#### Instructions for the task:
Your answer must hold only the lines below from the line containing "assert (∀ b, length b = 20 → ∃" through the line containing "intros Hl. split_and!; [|by apply Hval|].", each reproduced exactly.

>>>>

(* ===== verification/Paper.v ===== *)
(** * The printed recovery phrase, vault ids (paper.rs, ids.rs)

    A paper key is derived from a phrase that the program mints: 20 random bytes
    written as 32 symbols of Crockford's alphabet in eight groups of four.  The phrase is
    the only copy of the secret, so it has to carry every bit of it.  Argon2id is the parameter
    [argon2]; a vault id derived from a key is a keyed hash. *)
From S2P Require Import Prelude RustStr Vfs Roster Wire Logs Keychain Trust Store StoreKeys Snapshots Relay.
From Stdlib Require Import Strings.Byte.

(** ** Encoding *)
Definition CROCKFORD : rstring := str "0123456789ABCDEFGHJKMNPQRSTVWXYZ".
Definition HYPHEN : rchar := 45.
Definition u32_shl8 (acc : N) : N := (N.shiftl acc 8) mod 2 ^ 32.
Definition symbol (d : N) : rchar := default 0%N (CROCKFORD !! N.to_nat d).
(** [while bits >= 5]; it runs at most [bits] times. *)
Fixpoint emit_symbols (fuel : nat) (acc bits : N) (symbols : rstring) : N * rstring :=
  match fuel with
  | O => (bits, symbols)
  | S fuel =>
      if (5 <=? bits)%N then
        let bits := (bits - 5)%N in
        emit_symbols fuel acc bits (symbols ++ [symbol (N.land (N.shiftr acc bits) 31)])
      else (bits, symbols)
  end.
Fixpoint encode_symbols (entropy : bytes) (acc bits : N) (symbols : rstring) : rstring :=
  match entropy with
  | [] => symbols
  | byte :: entropy =>
      let acc := N.lor (u32_shl8 acc) (Byte.to_N byte) in
      let bits := (bits + 8)%N in
      let '(bits, symbols) := emit_symbols (N.to_nat bits) acc bits symbols in
      encode_symbols entropy acc bits symbols
  end.
(** [symbols.chunks(4)], with a hyphen before all but the first. *)
Fixpoint group4 (fuel : nat) (symbols : rstring) : list rstring :=
  match fuel with
  | O => []
  | S fuel => if decide (symbols = []) then [] else take 4 symbols :: group4 fuel (drop 4 symbols)
  end.
Definition encode_phrase (entropy : bytes) : rstring :=
  let symbols := encode_symbols entropy 0 0 [] in join_on HYPHEN (group4 (length symbols) symbols).

(** ** Keys and ids *)
Record PaperKey := mkPaperKey { pk_secret : bytes }.
Definition PAPER_SALT : bytes := utf8 (str "roam-paper-recovery-v1--").
Section keys.
Context `{Crypto, KeyedHash}.
(** Argon2id with the program's parameters: password, salt. *)
Variable argon2 : bytes → bytes → bytes.
Definition from_passphrase (passphrase : rstring) : PaperKey := mkPaperKey (argon2 (utf8 passphrase) PAPER_SALT).
Definition paper_generate (entropy : bytes) : PaperKey * rstring :=
  let phrase := encode_phrase entropy in (from_passphrase phrase, phrase).
Definition paper_public (k : PaperKey) : bytes := x_public (pk_secret k).
Definition VaultId_generate (random : bytes) : bytes := random.
Definition VaultId_derive (vault_key : bytes) : bytes := keyed_hash (vault_subkeys vault_key).1 (utf8 (str "roam-vault-id")).
End keys.

(** ** The phrase carries the bits *)
(** A phrase read back: hyphens dropped, each symbol its place in the alphabet. *)
Fixpoint place (c : rchar) (l : rstring) : N := match l with [] => 0 | x :: l => if decide (x = c) then 0 else 1 + place c l end.
Definition digits_of (p : rstring) : list N := (λ c, place c CROCKFORD) <$> filter (.≠ HYPHEN) p.
Definition value_in (base : N) (ds : list N) : N := foldl (λ v d, base * v + d)%N 0%N ds.
Definition bits_of (b : bytes) : N := value_in 256 (Byte.to_N <$> b).
Definition phrase_value (p : rstring) : N := value_in 32 (digits_of p).

Lemma symbol_place d : (d < 32)%N → place (symbol d) CROCKFORD = d ∧ symbol d ∈ CROCKFORD ∧ symbol d ≠ HYPHEN.
Proof.
  intros Hd. assert (Forall (λ n, place (symbol (N.of_nat n)) CROCKFORD = N.of_nat n ∧ symbol (N.of_nat n) ∈ CROCKFORD ∧
    symbol (N.of_nat n) ≠ HYPHEN) (List.seq 0 32)) as Hall by (apply (bool_decide_unpack _); vm_compute; exact I).
  rewrite Forall_forall in Hall. specialize (Hall (N.to_nat d)). rewrite N2Nat.id in Hall. apply Hall, elem_of_seq. lia.
Qed.
Lemma value_snoc base ds d : value_in base (ds ++ [d]) = (base * value_in base ds + d)%N.
Proof. unfold value_in. by rewrite foldl_app. Qed.
Lemma land31 x : N.land x 31 = (x mod 32)%N.
Proof. change 31%N with (N.ones 5). by rewrite N.land_ones. Qed.
(** The symbols so far and the bits that wait are the bytes so far. *)
Definition carries (ds : list N) (acc bits total : N) : Prop := (value_in 32 ds * 2 ^ bits + acc mod 2 ^ bits = total)%N.
Lemma carries_emit ds acc bits total :
  carries ds acc (bits + 5) total → carries (ds ++ [N.land (N.shiftr acc bits) 31]) acc bits total.
Proof.
  unfold carries. intros <-. rewrite value_snoc, land31, N.shiftr_div_pow2, N.pow_add_r.
  rewrite N.Div0.mod_mul_r. change (2 ^ 5)%N with 32%N. lia.
Qed.
Lemma lor_byte x b : (x mod 256 = 0)%N → (b < 256)%N → N.lor x b = (x + b)%N.
Proof.
  intros Hx Hb. assert (N.land x b = 0%N) as Hl; [|by rewrite N.add_nocarry_lxor, N.lxor_lor].
  replace b with (N.land b (N.ones 8)) by (rewrite N.land_ones; by apply N.mod_small).
  rewrite (N.land_comm b), N.land_assoc, N.land_ones. change (2 ^ 8)%N with 256%N. by rewrite Hx.
Qed.
Lemma carries_byte ds acc bits total b :
  (bits ≤ 4)%N → (b < 256)%N → carries ds acc bits total → carries ds (N.lor (u32_shl8 acc) b) (bits + 8) (256 * total + b).
Proof.
  unfold carries, u32_shl8. intros Hb Hl <-. rewrite N.shiftl_mul_pow2. change (2 ^ 8)%N with 256%N. change (2 ^ 32)%N with 4294967296%N.
  rewrite lor_byte by (done || lia).
  assert (bits = 0 ∨ bits = 1 ∨ bits = 2 ∨ bits = 3 ∨ bits = 4)%N as [->|[->|[->|[->| ->]]]] by lia;
    cbn [N.pow N.add Pos.pow Pos.iter Pos.add Pos.mul]; lia.
Qed.
Lemma emit_spec fuel acc bits ds total :
  Forall (λ d, (d < 32)%N) ds → carries ds acc bits total → (bits ≤ 5 * N.of_nat fuel + 4)%N →
  ∃ bits' ds', emit_symbols fuel acc bits (symbol <$> ds) = (bits', symbol <$> ds') ∧ Forall (λ d, (d < 32)%N) ds' ∧
    carries ds' acc bits' total ∧ (bits' ≤ 4)%N ∧ (5 * N.of_nat (length ds') + bits' = 5 * N.of_nat (length ds) + bits)%N.
Proof.
  revert bits ds. induction fuel as [|fuel IH]; intros bits ds Hds Hc Hf; cbn [emit_symbols].
  { exists bits, ds. split_and!; [done..|lia|done]. }
  destruct (5 <=? bits)%N eqn:Hb; [|exists bits, ds; split_and!; [done..|lia|done]].
  set (d := N.land (N.shiftr acc (bits - 5)) 31). change [symbol d] with (symbol <$> [d]). rewrite <-fmap_app.
  destruct (IH (bits - 5)%N (ds ++ [d])) as (bits'&ds'&E&Hds'&Hc'&Hb'&Hlen).
  - apply Forall_app. split; [done|]. apply Forall_singleton. unfold d. rewrite land31. by apply N.mod_lt.
  - apply carries_emit. by replace (bits - 5 + 5)%N with bits by lia.
  - lia.
  - exists bits', ds'. split_and!; [done..|]. rewrite length_app in Hlen. simpl in Hlen. lia.
Qed.
Lemma to_N_small (b : byte) : (Byte.to_N b < 256)%N.
Proof. pose proof (to_N_bound b). lia. Qed.
Lemma encode_spec entropy acc bits ds total :
  Forall (λ d, (d < 32)%N) ds → carries ds acc bits total → (bits ≤ 4)%N →
  ∃ ds' acc' bits', encode_symbols entropy acc bits (symbol <$> ds) = symbol <$> ds' ∧ Forall (λ d, (d < 32)%N) ds' ∧
    carries ds' acc' bits' (foldl (λ v d, 256 * v + d)%N total (Byte.to_N <$> entropy)) ∧ (bits' ≤ 4)%N ∧
    (5 * N.of_nat (length ds') + bits' = 5 * N.of_nat (length ds) + bits + 8 * N.of_nat (length entropy))%N.
Proof.
  revert acc bits ds total. induction entropy as [|b entropy IH]; intros acc bits ds total Hds Hc Hb; cbn [encode_symbols].
  { exists ds, acc, bits. split_and!; [done..|simpl; lia]. }
  set (acc1 := N.lor (u32_shl8 acc) (Byte.to_N b)).
  destruct (emit_spec (N.to_nat (bits + 8)) acc1 (bits + 8) ds (256 * total + Byte.to_N b)) as (bits1&ds1&E&Hds1&Hc1&Hb1&Hl1);
    [done|by apply carries_byte; [|apply to_N_small|]|lia|].
  rewrite E. destruct (IH acc1 bits1 ds1 _ Hds1 Hc1 Hb1) as (ds2&acc2&bits2&E2&Hds2&Hc2&Hb2&Hl2).
  exists ds2, acc2, bits2. split_and!; [done..|]. simpl length. lia.
Qed.
Lemma group4_spec n fuel s :
  length s = 4 * n → n ≤ fuel → length (group4 fuel s) = n ∧ Forall (λ g, length g = 4) (group4 fuel s) ∧ concat (group4 fuel s) = s.
Proof.
  revert fuel s. induction n as [|n IH]; intros fuel s Hs Hf.
  { destruct s; [|done]. by destruct fuel. }
  destruct fuel as [|fuel]; [lia|]. cbn [group4]. rewrite decide_False by (by intros ->).
  destruct (IH fuel (drop 4 s)) as (Hl&Hg&Hc); [rewrite length_drop; lia|lia|]. split_and!; [by rewrite <-Hl| |].
  - constructor; [rewrite length_take; lia|done].
  - cbn [concat]. by rewrite Hc, take_drop.
Qed.
Lemma filter_join gs : filter (.≠ HYPHEN) (join_on HYPHEN gs) = filter (.≠ HYPHEN) (concat gs).
Proof.
  induction gs as [|g gs IH]; [done|]. destruct gs as [|g' gs]; [simpl; by rewrite app_nil_r|].
  change (join_on HYPHEN (g :: g' :: gs)) with (g ++ HYPHEN :: join_on HYPHEN (g' :: gs)).
  change (concat (g :: g' :: gs)) with (g ++ concat (g' :: gs)). rewrite !filter_app, <-IH, filter_cons_False; [done|]. by intros Hne.
Qed.
Lemma filter_symbols ds : Forall (λ d, (d < 32)%N) ds → filter (.≠ HYPHEN) (symbol <$> ds) = symbol <$> ds.
Proof. induction 1 as [|d ds Hd _ IH]; [done|]. cbn [fmap list_fmap]. rewrite filter_cons_True by (by apply symbol_place). by rewrite IH. Qed.
Lemma places_symbols ds : Forall (λ d, (d < 32)%N) ds → (λ c, place c CROCKFORD) <$> (symbol <$> ds) = ds.
Proof. induction 1 as [|d ds Hd _ IH]; [done|]. cbn [fmap list_fmap]. rewrite IH. f_equal. by apply symbol_place. Qed.
Lemma bits_of_inj b b' : length b = length b' → bits_of b = bits_of b' → b = b'.
Proof.
  revert b'. induction b as [|x b IH] using rev_ind; intros b' Hl; [by destruct b'|].
  destruct b' as [|x' b' _] using rev_ind; [rewrite length_app in Hl; simpl in Hl; lia|]. rewrite !length_app in Hl. simpl in Hl.
  unfold bits_of. rewrite !fmap_app. cbn [fmap list_fmap]. rewrite !value_snoc. pose proof (to_N_small x). pose proof (to_N_small x').
  intros E. assert (Byte.to_N x = Byte.to_N x') as Ex by lia. f_equal; [apply IH; [lia|]; unfold bits_of; lia|].
  f_equal. apply (f_equal Byte.of_N) in Ex. rewrite !Byte.of_to_N in Ex. by injection Ex.
Qed.
(** C38: A recovery phrase has the printed form and carries every bit: 20 random bytes become eight groups of four
    symbols of the alphabet, with hyphens between them, and the phrase read back as a number in
    base 32 is the bytes as a number in base 256; so two different draws never share a phrase. *)
Theorem phrase_carries_entropy entropy :
  length entropy = 20 →
  (∃ groups, encode_phrase entropy = join_on HYPHEN groups ∧ length groups = 8 ∧
    Forall (λ g, length g = 4 ∧ Forall (.∈ CROCKFORD) g) groups) ∧
  phrase_value (encode_phrase entropy) = bits_of entropy ∧
  ∀ entropy', length entropy' = 20 → encode_phrase entropy' = encode_phrase entropy → entropy' = entropy.
Proof.
  assert (∀ b, length b = 20 → ∃ ds, encode_symbols b 0 0 [] = symbol <$> ds ∧ Forall (λ d, (d < 32)%N) ds ∧ length ds = 32 ∧
    value_in 32 ds = bits_of b) as Henc.
  { intros b Hb. destruct (encode_spec b 0 0 [] 0) as (ds&acc&bits&E&Hds&Hc&Hbits&Hl); [constructor|done|done|].
    simpl in Hl. rewrite Hb in Hl. assert (bits = 0%N) as -> by lia. exists ds. split_and!; [done..|lia|].
    unfold carries in Hc. rewrite N.mod_1_r in Hc. change (2 ^ 0)%N with 1%N in Hc. rewrite N.mul_1_r, N.add_0_r in Hc. exact Hc. }
  assert (∀ b, length b = 20 → phrase_value (encode_phrase b) = bits_of b) as Hval.
  { intros b Hb. destruct (Henc b Hb) as (ds&E&Hds&Hl&Hv). unfold phrase_value, digits_of, encode_phrase. rewrite E, filter_join.
    destruct (group4_spec 8 (length (symbol <$> ds)) (symbol <$> ds)) as (_&_&->); [by rewrite length_fmap, Hl|rewrite length_fmap; lia|].
    by rewrite filter_symbols, places_symbols. }
  intros Hl. split_and!; [|by apply Hval|].
  - destruct (Henc entropy Hl) as (ds&E&Hds&Hn&_). unfold encode_phrase. rewrite E. eexists. split; [done|].
    destruct (group4_spec 8 (length (symbol <$> ds)) (symbol <$> ds)) as (H1&H2&H3); [by rewrite length_fmap, Hn|rewrite length_fmap; lia|].
    split; [done|]. apply Forall_and. split; [done|].
    assert (Forall (.∈ CROCKFORD) (concat (group4 (length (symbol <$> ds)) (symbol <$> ds)))) as Hall.
    { rewrite H3. apply Forall_fmap. eapply Forall_impl; [exact Hds|]. intros d Hd. by apply symbol_place. }
    by apply Forall_concat.
  - intros entropy' Hl' E. apply bits_of_inj; [by rewrite Hl, Hl'|]. by rewrite <-!Hval, E.
Qed.
Lemma phrase_carries_entropy_witness :
  encode_phrase (replicate 19 Byte.x00 ++ [Byte.xff]) = str "0000-0000-0000-0000-0000-0000-0000-007Z" ∧
  phrase_value (encode_phrase (replicate 19 Byte.x00 ++ [Byte.xff])) = 255%N.
Proof.
  split; [vm_compute; reflexivity|]. destruct (phrase_carries_entropy (replicate 19 Byte.x00 ++ [Byte.xff]) eq_refl) as (_&E&_).
  rewrite E. vm_compute. reflexivity.
Defined.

<<<<

#### Solution to this exercise:
  assert (∀ b, length b = 20 → ∃ ds, encode_symbols b 0 0 [] = symbol <$> ds ∧ Forall (λ d, (d < 32)%N) ds ∧ length ds = 32 ∧
    value_in 32 ds = bits_of b) as Henc.
  { intros b Hb. destruct (encode_spec b 0 0 [] 0) as (ds&acc&bits&E&Hds&Hc&Hbits&Hl); [constructor|done|done|].
    simpl in Hl. rewrite Hb in Hl. assert (bits = 0%N) as -> by lia. exists ds. split_and!; [done..|lia|].
    unfold carries in Hc. rewrite N.mod_1_r in Hc. change (2 ^ 0)%N with 1%N in Hc. rewrite N.mul_1_r, N.add_0_r in Hc. exact Hc. }
  assert (∀ b, length b = 20 → phrase_value (encode_phrase b) = bits_of b) as Hval.
  { intros b Hb. destruct (Henc b Hb) as (ds&E&Hds&Hl&Hv). unfold phrase_value, digits_of, encode_phrase. rewrite E, filter_join.
    destruct (group4_spec 8 (length (symbol <$> ds)) (symbol <$> ds)) as (_&_&->); [by rewrite length_fmap, Hl|rewrite length_fmap; lia|].
    by rewrite filter_symbols, places_symbols. }
  intros Hl. split_and!; [|by apply Hval|].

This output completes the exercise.